◆ **TASK REQUIREMENTS**: Please repeat the lines below, exactly and only, from the one that holds "e else None" through the one that holds "LLEN (k : string)".

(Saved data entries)
=== Begin Enclosure ===

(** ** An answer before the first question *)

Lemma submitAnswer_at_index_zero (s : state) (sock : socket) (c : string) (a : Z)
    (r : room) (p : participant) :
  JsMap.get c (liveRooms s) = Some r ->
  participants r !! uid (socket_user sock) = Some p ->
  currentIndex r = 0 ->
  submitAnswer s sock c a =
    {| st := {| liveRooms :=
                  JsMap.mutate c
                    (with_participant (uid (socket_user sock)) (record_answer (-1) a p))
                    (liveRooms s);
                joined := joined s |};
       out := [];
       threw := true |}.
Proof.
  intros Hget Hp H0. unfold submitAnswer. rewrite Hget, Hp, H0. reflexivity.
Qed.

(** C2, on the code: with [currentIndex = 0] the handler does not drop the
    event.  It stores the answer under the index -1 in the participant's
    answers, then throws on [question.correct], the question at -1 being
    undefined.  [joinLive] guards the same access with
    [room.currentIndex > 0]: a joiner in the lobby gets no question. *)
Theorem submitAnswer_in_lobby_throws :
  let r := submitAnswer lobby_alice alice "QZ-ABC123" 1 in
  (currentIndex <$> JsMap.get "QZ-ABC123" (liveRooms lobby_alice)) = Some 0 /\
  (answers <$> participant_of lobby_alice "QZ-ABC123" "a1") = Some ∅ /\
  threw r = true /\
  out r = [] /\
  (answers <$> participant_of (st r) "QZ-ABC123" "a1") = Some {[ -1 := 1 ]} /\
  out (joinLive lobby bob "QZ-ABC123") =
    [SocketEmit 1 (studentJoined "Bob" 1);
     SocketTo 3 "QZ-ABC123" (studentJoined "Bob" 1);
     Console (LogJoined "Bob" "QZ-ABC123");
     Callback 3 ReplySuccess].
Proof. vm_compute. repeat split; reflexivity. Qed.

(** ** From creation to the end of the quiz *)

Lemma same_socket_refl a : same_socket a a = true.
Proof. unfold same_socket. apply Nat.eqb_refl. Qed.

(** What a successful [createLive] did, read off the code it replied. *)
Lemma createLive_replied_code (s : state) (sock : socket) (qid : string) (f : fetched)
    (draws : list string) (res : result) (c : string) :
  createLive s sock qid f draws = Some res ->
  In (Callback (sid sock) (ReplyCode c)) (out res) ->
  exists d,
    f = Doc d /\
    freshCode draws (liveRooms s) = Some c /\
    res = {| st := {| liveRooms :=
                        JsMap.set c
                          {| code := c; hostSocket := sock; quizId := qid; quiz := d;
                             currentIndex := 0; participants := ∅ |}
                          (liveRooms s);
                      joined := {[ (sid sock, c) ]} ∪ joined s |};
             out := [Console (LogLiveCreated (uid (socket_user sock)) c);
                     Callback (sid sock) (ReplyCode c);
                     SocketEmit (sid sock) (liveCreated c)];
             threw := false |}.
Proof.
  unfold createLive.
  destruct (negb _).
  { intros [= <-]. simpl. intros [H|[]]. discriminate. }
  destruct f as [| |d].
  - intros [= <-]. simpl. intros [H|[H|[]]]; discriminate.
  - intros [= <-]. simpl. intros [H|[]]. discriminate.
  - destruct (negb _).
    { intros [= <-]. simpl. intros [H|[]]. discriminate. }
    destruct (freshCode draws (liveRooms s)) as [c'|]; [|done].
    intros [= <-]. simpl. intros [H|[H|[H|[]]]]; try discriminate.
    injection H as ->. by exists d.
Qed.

=== End Enclosure ===
=== Begin Enclosure ===

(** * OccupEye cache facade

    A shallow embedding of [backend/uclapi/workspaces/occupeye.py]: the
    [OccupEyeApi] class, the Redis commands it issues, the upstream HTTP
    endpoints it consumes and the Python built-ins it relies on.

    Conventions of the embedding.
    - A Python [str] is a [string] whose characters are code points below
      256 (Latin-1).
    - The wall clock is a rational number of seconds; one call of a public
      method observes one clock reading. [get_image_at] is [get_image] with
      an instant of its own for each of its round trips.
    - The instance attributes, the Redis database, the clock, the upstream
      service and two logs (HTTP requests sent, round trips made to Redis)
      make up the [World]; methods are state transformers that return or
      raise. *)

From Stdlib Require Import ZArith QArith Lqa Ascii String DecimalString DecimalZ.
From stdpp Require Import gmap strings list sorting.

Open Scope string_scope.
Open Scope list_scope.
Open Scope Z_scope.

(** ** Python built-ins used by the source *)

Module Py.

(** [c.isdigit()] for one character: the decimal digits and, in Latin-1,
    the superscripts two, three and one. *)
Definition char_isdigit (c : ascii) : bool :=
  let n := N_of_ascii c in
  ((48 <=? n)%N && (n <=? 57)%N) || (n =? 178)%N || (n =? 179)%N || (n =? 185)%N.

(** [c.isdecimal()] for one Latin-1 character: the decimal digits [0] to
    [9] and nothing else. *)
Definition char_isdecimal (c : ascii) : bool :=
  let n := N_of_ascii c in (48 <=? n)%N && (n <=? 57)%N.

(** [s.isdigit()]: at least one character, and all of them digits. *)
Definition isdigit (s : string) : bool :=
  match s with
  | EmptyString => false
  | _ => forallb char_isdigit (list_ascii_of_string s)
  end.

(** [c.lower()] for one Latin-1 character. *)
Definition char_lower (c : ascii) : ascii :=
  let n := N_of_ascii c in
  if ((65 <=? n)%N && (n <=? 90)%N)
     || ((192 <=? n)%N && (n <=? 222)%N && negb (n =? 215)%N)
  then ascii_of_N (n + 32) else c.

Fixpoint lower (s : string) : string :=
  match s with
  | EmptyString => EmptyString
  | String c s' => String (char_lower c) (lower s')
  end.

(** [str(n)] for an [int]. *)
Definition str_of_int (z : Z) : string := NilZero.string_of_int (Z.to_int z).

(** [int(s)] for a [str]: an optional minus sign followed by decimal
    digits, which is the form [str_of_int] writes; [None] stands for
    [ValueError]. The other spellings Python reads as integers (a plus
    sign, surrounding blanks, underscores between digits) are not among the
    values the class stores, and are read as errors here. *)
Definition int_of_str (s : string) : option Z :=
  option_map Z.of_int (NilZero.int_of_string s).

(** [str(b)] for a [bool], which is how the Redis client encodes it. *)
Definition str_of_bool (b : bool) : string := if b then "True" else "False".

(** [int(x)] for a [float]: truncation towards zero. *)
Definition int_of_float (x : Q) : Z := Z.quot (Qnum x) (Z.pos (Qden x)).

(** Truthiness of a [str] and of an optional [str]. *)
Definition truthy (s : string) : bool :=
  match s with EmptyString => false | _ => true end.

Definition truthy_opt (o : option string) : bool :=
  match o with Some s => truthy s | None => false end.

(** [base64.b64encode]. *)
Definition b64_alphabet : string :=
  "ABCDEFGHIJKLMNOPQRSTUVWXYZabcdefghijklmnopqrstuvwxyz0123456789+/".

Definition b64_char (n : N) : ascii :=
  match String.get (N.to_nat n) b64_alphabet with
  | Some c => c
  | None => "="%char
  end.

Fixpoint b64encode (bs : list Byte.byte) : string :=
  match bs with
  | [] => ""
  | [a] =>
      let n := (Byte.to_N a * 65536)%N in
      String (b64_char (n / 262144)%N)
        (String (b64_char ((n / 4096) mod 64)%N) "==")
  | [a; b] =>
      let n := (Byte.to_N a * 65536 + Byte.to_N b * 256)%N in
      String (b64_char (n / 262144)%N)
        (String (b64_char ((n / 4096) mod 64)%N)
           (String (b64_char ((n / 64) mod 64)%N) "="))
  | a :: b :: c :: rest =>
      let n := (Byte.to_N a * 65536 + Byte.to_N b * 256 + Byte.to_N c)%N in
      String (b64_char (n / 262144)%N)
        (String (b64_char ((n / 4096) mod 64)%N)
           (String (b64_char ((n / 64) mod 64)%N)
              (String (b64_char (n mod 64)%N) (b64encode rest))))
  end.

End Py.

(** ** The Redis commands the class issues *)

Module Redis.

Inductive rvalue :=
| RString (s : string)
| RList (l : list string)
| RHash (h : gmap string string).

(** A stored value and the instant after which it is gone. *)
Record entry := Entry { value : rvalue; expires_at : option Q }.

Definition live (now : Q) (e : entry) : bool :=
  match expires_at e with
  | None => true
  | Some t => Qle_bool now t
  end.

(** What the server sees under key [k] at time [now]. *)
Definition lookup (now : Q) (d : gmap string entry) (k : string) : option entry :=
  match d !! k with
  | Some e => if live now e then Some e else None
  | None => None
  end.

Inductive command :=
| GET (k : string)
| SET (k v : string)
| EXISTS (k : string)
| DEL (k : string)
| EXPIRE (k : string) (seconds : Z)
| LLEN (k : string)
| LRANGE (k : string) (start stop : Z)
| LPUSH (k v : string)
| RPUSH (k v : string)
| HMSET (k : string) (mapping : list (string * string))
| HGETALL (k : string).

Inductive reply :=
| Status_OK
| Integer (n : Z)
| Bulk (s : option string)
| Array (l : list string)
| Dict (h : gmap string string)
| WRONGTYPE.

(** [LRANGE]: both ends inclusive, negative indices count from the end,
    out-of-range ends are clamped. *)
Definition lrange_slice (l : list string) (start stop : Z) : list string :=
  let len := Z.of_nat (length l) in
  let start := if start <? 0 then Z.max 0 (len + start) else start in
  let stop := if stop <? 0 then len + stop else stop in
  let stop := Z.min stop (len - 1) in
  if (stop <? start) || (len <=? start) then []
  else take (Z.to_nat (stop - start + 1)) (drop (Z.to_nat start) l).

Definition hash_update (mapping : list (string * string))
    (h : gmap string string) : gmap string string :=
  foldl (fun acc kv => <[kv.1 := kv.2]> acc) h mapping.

=== End Enclosure ===

◆ **RESULT FOR THIS TASK**:
  | Some e => if live now e then Some e else None
  | None => None
  end.

Inductive command :=
| GET (k : string)
| SET (k v : string)
| EXISTS (k : string)
| DEL (k : string)
| EXPIRE (k : string) (seconds : Z)
| LLEN (k : string)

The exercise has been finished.